I'm truly glad to see more and more people are getting involved into the discussion. Just nice feeling to know someone cares, right..I'm a couple of weeks before my first ever delivery. yeh, time flies! lol Soon we'll be marveling our LO. We conceived through donor egg ivf. And just like @member609683 said, surrogacy has been the last option to count on. But to me it's absolutely magnificent we can still use this option nowadays. Even if not everywhere, and sometimes couples do have to travel thousands of km, BUT it's all is worthy. There have been a lot of comments mentioning surrogacy in Ukraine. This is quite a popular surrogacy destination, no doubt. And yes, there are lots of clinics offering different services for affordable prices. so it won't be easy to choose from at once. So I'm asking whether your friend has made her choice with the treatment plan/clinic. It would be nice to know what other people think.

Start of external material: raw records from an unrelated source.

(* ===== verification/Random.v ===== *)
(** * random.Random: the generator workloads are drawn from

    The Mersenne Twister of the standard library, with the methods the tools
    call.  It is a state machine of its own: the same seed gives the same draws,
    so plans made from a seed can be evaluated here. *)

From S2P Require Import Prelude PyStr PyFloat Objects Text Dict.
#[local] Open Scope Z_scope.

(** 624 words of 32 bits and the position of the next one. *)
Record Mt := mkMt { mt_words : list Z; mt_index : nat }.
Definition Rm (A : Type) : Type := M exn Mt A.

Definition u32 (x : Z) : Z := Z.land x 4294967295.
Definition word (mt : list Z) (i : nat) : Z := nth i mt 0.

(** ** Seeding *)

(** [init_genrand(s)]: the words after the first, from the last one. *)
Fixpoint genrand_from (fuel : nat) (i : Z) (previous : Z) : list Z :=
  match fuel with
  | O => []
  | S fuel' =>
      let next := u32 (1812433253 * Z.lxor previous (Z.shiftr previous 30) + i) in
      next :: genrand_from fuel' (i + 1) next
  end.
Definition init_genrand (s : Z) : list Z := u32 s :: genrand_from 623 1 (u32 s).

(** The two passes of [init_by_array(key)], word [i] from word [i - 1]; after
    the last word the first one takes its value. *)
Definition wrap (mt : list Z) (i : nat) : list Z * nat :=
  if (624 <=? i)%nat then (<[0%nat := word mt 623]> mt, 1%nat) else (mt, i).
Fixpoint mix_key (fuel : nat) (key : list Z) (mt : list Z) (i j : nat) : list Z * nat :=
  match fuel with
  | O => (mt, i)
  | S fuel' =>
      let p := word mt (i - 1) in
      let x := u32 (Z.lxor (word mt i) (Z.lxor p (Z.shiftr p 30) * 1664525) + nth j key 0 + Z.of_nat j) in
      let '(mt, i) := wrap (<[i := x]> mt) (S i) in
      mix_key fuel' key mt i (if (length key <=? S j)%nat then 0%nat else S j)
  end.
Fixpoint mix_rest (fuel : nat) (mt : list Z) (i : nat) : list Z :=
  match fuel with
  | O => mt
  | S fuel' =>
      let p := word mt (i - 1) in
      let x := u32 (Z.lxor (word mt i) (Z.lxor p (Z.shiftr p 30) * 1566083941) - Z.of_nat i) in
      let '(mt, i) := wrap (<[i := x]> mt) (S i) in
      mix_rest fuel' mt i
  end.
Definition init_by_array (key : list Z) : list Z :=
  let '(mt, i) := mix_key (Nat.max 624 (length key)) key (init_genrand 19650218) 1 0 in
  <[0%nat := 2147483648]> (mix_rest 623 mt i).

(** [random.Random(seed)]: the key is the absolute value, 32 bits at a time. *)
Fixpoint seed_key (fuel : nat) (n : Z) : list Z :=
  match fuel with
  | O => []
  | S fuel' => if n =? 0 then [] else u32 n :: seed_key fuel' (Z.shiftr n 32)
  end.
Definition Random_new (seed : Z) : Mt :=
  let n := Z.abs seed in
  let key := if n =? 0 then [0] else seed_key (S (Z.to_nat (Z.log2 n))) n in
  mkMt (init_by_array key) 624.

(** ** Drawing *)

(** The next 624 words, each in place of the word it comes from. *)
Definition twist_word (mt : list Z) (k : nat) : list Z :=
  let y := Z.lor (Z.land (word mt k) 2147483648) (Z.land (word mt ((k + 1) mod 624)) 2147483647) in
  let x := Z.lxor (word mt ((k + 397) mod 624)) (Z.shiftr y 1) in
  <[k := if Z.odd y then Z.lxor x 2567483615 else x]> mt.
Definition twist (mt : list Z) : list Z := foldl twist_word mt (seq 0 624).

Definition temper (y : Z) : Z :=
  let y := Z.lxor y (Z.shiftr y 11) in
  let y := Z.lxor y (Z.land (Z.shiftl y 7) 2636928640) in
  let y := Z.lxor y (Z.land (Z.shiftl y 15) 4022730752) in
  Z.lxor y (Z.shiftr y 18).

Definition genrand_uint32 : Rm Z := fun g =>
  let g := if (624 <=? mt_index g)%nat then mkMt (twist (mt_words g)) 0 else g in
  (Ok (temper (word (mt_words g) (mt_index g))), mkMt (mt_words g) (S (mt_index g))).

(** [getrandbits(k)] of at most 32 bits. *)
Definition getrandbits (k : Z) : Rm Z := let! x := genrand_uint32 in ret (Z.shiftr x (32 - k)).

(** [_randbelow(n)]: draws of [n.bit_length()] bits until one is below [n]; a
    draw misses less than half of the time. *)
Definition randbelow (fuel : nat) (n : Z) : Rm Z :=
  while_loop fuel (fun _ =>
    let! r := getrandbits (Z.log2 n + 1) in
    ret (if n <=? r then inl r else inr r)) 0.

(** [randrange(stop)], [randrange(first, stop)] *)
Definition randrange (fuel : nat) (first stop : Z) : Rm Z :=
  if 0 <? stop - first then let! r := randbelow fuel (stop - first) in ret (first + r)
  else throw (ValueError "empty range for randrange()").

(** [random()], in units of 2^-53. *)
Definition random53 : Rm Z :=
  let! a := genrand_uint32 in
  let! b := genrand_uint32 in
  ret (Z.shiftr a 5 * 67108864 + Z.shiftr b 6).

(** [shuffle(x)]: from the last place down, each exchanged with one not after
    it. *)
Definition swap {A} (i j : nat) (l : list A) : list A :=
  match l !! i, l !! j with
  | Some x, Some y => <[j := x]> (<[i := y]> l)
  | _, _ => l
  end.
Definition shuffle {A} (fuel : nat) (l : list A) : Rm (list A) :=
  for_each (reverse (seq 1 (length l - 1))) (fun i l =>
    let! j := randbelow fuel (Z.of_nat i + 1) in ret (swap i (Z.to_nat j) l)) l.

(** ** Its contract: draws are in range, a shuffle permutes *)

Lemma swap_Permutation {A} i j (l : list A) : swap i j l ≡ₚ l.
Proof.
  unfold swap. destruct (l !! i) as [x|] eqn:Hi; [|done]. destruct (l !! j) as [y|] eqn:Hj; [|done].
  destruct (decide (i = j)) as [->|Hn].
  - rewrite list_insert_insert_eq. simplify_eq. by rewrite list_insert_id.
  - apply Permutation_inj. split; [by rewrite !length_insert|].
    exists (fun k => if decide (k = i) then j else if decide (k = j) then i else k). split.
    + intros a b. repeat destruct (decide _); congruence.
    + intros k. pose proof (lookup_lt_Some _ _ _ Hi). pose proof (lookup_lt_Some _ _ _ Hj).
      destruct (decide (k = i)) as [->|]; [|destruct (decide (k = j)) as [->|]].
      * rewrite list_lookup_insert_ne by done. rewrite list_lookup_insert_eq by done. done.
      * rewrite list_lookup_insert_eq by (by rewrite length_insert). done.
      * by rewrite !list_lookup_insert_ne.
Qed.

(** Words are never negative. *)
Definition mt_wf (g : Mt) : Prop := Forall (fun x => 0 <= x) (mt_words g).

Lemma u32_nonneg x : 0 <= u32 x.
Proof. apply Z.land_nonneg. right. lia. Qed.

Lemma word_nonneg mt i : Forall (fun x => 0 <= x) mt -> 0 <= word mt i.
Proof. intros Hf. unfold word. destruct (nth_in_or_default i mt 0) as [Hi| ->]; [|lia]. rewrite Forall_forall in Hf. apply Hf. by apply list_elem_of_In. Qed.

Lemma Forall_set {A} (P : A -> Prop) i x (l : list A) : P x -> Forall P l -> Forall P (<[i := x]> l).
Proof. intros Hx Hl. destruct (decide (i < length l)%nat). - by apply Forall_insert. - by rewrite list_insert_ge by lia. Qed.

#[local] Hint Resolve u32_nonneg word_nonneg Forall_set : core.

Lemma wrap_nonneg mt i : Forall (fun x => 0 <= x) mt -> Forall (fun x => 0 <= x) (wrap mt i).1.
Proof. unfold wrap. destruct (_ <=? _)%nat; cbn [fst]; auto. Qed.

Lemma genrand_from_nonneg f i p : Forall (fun x => 0 <= x) (genrand_from f i p).
Proof. revert i p. induction f; intros; constructor; auto. Qed.

Lemma mix_key_nonneg f key mt i j : Forall (fun x => 0 <= x) mt -> Forall (fun x => 0 <= x) (mix_key f key mt i j).1.
Proof.
  revert mt i j. induction f as [|f IH]; intros mt i j Hm; cbn [mix_key]; [done|].
  destruct (wrap _ _) as [mt' i'] eqn:E. apply IH. change mt' with (mt', i').1. rewrite <-E. apply wrap_nonneg. auto.
Qed.

Lemma mix_rest_nonneg f mt i : Forall (fun x => 0 <= x) mt -> Forall (fun x => 0 <= x) (mix_rest f mt i).
Proof.
  revert mt i. induction f as [|f IH]; intros mt i Hm; cbn [mix_rest]; [done|].
  destruct (wrap _ _) as [mt' i'] eqn:E. apply IH. change mt' with (mt', i').1. rewrite <-E. apply wrap_nonneg. auto.
Qed.

Lemma Random_new_wf seed : mt_wf (Random_new seed).
Proof.
  unfold Random_new, mt_wf, init_by_array. cbn [mt_words]. destruct (mix_key _ _ _ _ _) as [mt i] eqn:E.
  apply Forall_set; [lia|]. apply mix_rest_nonneg. change mt with (mt, i).1. rewrite <-E. apply mix_key_nonneg.
  constructor; [apply u32_nonneg|apply genrand_from_nonneg].
Qed.

Lemma twist_nonneg mt : Forall (fun x => 0 <= x) mt -> Forall (fun x => 0 <= x) (twist mt).
Proof.
  unfold twist. generalize (seq 0 624). intros l. revert mt. induction l as [|k l IH]; intros mt Hm; cbn [foldl]; [done|].
  apply IH. unfold twist_word. apply Forall_set; [|done].
  assert (0 <= Z.lor (Z.land (word mt k) 2147483648) (Z.land (word mt ((k + 1) mod 624)) 2147483647))
    by (apply Z.lor_nonneg; split; apply Z.land_nonneg; right; lia).
  assert (0 <= word mt ((k + 397) mod 624)) by auto.
  destruct (Z.odd _); rewrite ?Z.lxor_nonneg, ?Z.shiftr_nonneg; lia.
Qed.

Lemma temper_nonneg y : 0 <= y -> 0 <= temper y.
Proof.
  intros Hy. unfold temper.
  set (a := Z.lxor y (Z.shiftr y 11)). assert (0 <= a) by (apply Z.lxor_nonneg; rewrite Z.shiftr_nonneg; lia).
  set (b := Z.lxor a _). assert (0 <= b) by (apply Z.lxor_nonneg; rewrite Z.land_nonneg; split; intros; lia).
  set (c := Z.lxor b _). assert (0 <= c) by (apply Z.lxor_nonneg; rewrite Z.land_nonneg; split; intros; lia).
  apply Z.lxor_nonneg. rewrite Z.shiftr_nonneg. lia.
Qed.

Lemma wp_genrand (Q : res exn Z -> Mt -> Prop) g :
  mt_wf g -> (forall y g', 0 <= y -> mt_wf g' -> Q (Ok y) g') -> wp genrand_uint32 Q g.
Proof.
  intros Hg HQ. unfold wp, genrand_uint32. cbn [fst].
  set (g' := if (624 <=? mt_index g)%nat then mkMt (twist (mt_words g)) 0 else g).
  assert (Hw : mt_wf g') by (unfold g', mt_wf; destruct (_ <=? _)%nat; [by apply twist_nonneg|done]).
  apply HQ; [|done]. by apply temper_nonneg, word_nonneg.
Qed.

Lemma wp_random53 (Q : res exn Z -> Mt -> Prop) g :
  mt_wf g -> (forall k g', mt_wf g' -> Q (Ok k) g') -> wp random53 Q g.
Proof.
  intros Hg HQ. apply wp_bind, wp_genrand; [done|]. intros a g1 _ H1. apply wp_bind, wp_genrand; [done|].
  intros b g2 _ H2. by apply wp_ret, HQ.
Qed.

Lemma wp_randbelow fuel n (Q : res exn Z -> Mt -> Prop) g :
  mt_wf g -> (forall r g', 0 <= r < n -> mt_wf g' -> Q (Ok r) g') -> (forall g', mt_wf g' -> Q OutOfFuel g') ->
  wp (randbelow fuel n) Q g.
Proof.
  intros Hg HQ HF. unfold randbelow. generalize 0 as acc. revert g Hg.
  induction fuel as [|fuel IH]; intros g Hg acc; cbn [while_loop]; [by apply wp_lift, HF|].
  apply wp_bind, wp_bind, wp_bind, wp_genrand; [done|]. intros y g1 Hy H1. apply wp_ret, wp_ret.
  destruct (n <=? _) eqn:E; [by apply IH|]. unbool. apply wp_ret, HQ; [|done]. split; [|done]. by apply Z.shiftr_nonneg.
Qed.

Lemma wp_randrange fuel a b (Q : res exn Z -> Mt -> Prop) g :
  mt_wf g -> a < b -> (forall r g', a <= r < b -> mt_wf g' -> Q (Ok r) g') -> (forall g', mt_wf g' -> Q OutOfFuel g') ->
  wp (randrange fuel a b) Q g.
Proof.
  intros Hg Hab HQ HF. unfold randrange. replace (0 <? b - a) with true by lia.
  apply wp_bind, wp_randbelow; [done| |done]. intros r g' Hr Hg'. apply wp_ret, HQ; [lia|done].
Qed.

Lemma wp_shuffle {A} fuel (l : list A) (Q : res exn (list A) -> Mt -> Prop) g :
  mt_wf g -> (forall l' g', l' ≡ₚ l -> mt_wf g' -> Q (Ok l') g') -> (forall g', mt_wf g' -> Q OutOfFuel g') ->
  wp (shuffle fuel l) Q g.
Proof.
  intros Hg HQ HF. unfold shuffle. apply (wp_for_each (fun l' g => l' ≡ₚ l /\ mt_wf g)).
  - done.
  - intros i l' g1 _ [Hp H1]. apply wp_bind, wp_randbelow; [done| |by auto]. intros j g2 _ H2.
    apply wp_ret. split; [|done]. by rewrite swap_Permutation.
  - intros l' g' [Hp H1]. by apply HQ.
Qed.

Lemma shuffle_permutes {A} fuel (l : list A) g :
  mt_wf g -> forall l', (shuffle fuel l g).1 = Ok l' -> l' ≡ₚ l /\ mt_wf (shuffle fuel l g).2.
Proof.
  intros Hg. assert (Hw : wp (shuffle fuel l) (fun r g' => forall l', r = Ok l' -> l' ≡ₚ l /\ mt_wf g') g).
  { apply wp_shuffle; [done| |done]. by intros l2 g' Hl Hg' ? [= <-]. }
  unfold wp in Hw. destruct (shuffle fuel l g) as [r g']. exact Hw.
Qed.

(** The draws of the interpreter. *)
Example random_draws :
  ((let! a := randrange 100 0 1024 in let! b := randrange 100 33 127 in let! c := random53 in
   let! l := shuffle 100 [1; 2; 3; 4; 5; 6; 7; 8] in ret (a, b, c, l))
    (Random_new 20260925)).1 = Ok (674, 49, 6918128202837414, [1; 7; 3; 8; 6; 5; 4; 2]).
Proof. vm_compute. reflexivity. Qed.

Dear@member609683, I'm so sorry to hear you've faced 5 mc..You must be strong and brave and all the best features to continue the journey. May God bless you on your way.
I also think you're right. IVF would be a great option for her. However, my advice to her would be to visit a doctor that knows how to carry the process out. This is something that is really important and shouldn't be ignored. I guess Cathy you would also agree with me. We both are visiting the same doctor now and things are going well. Good luck to you. Sending baby dust your way.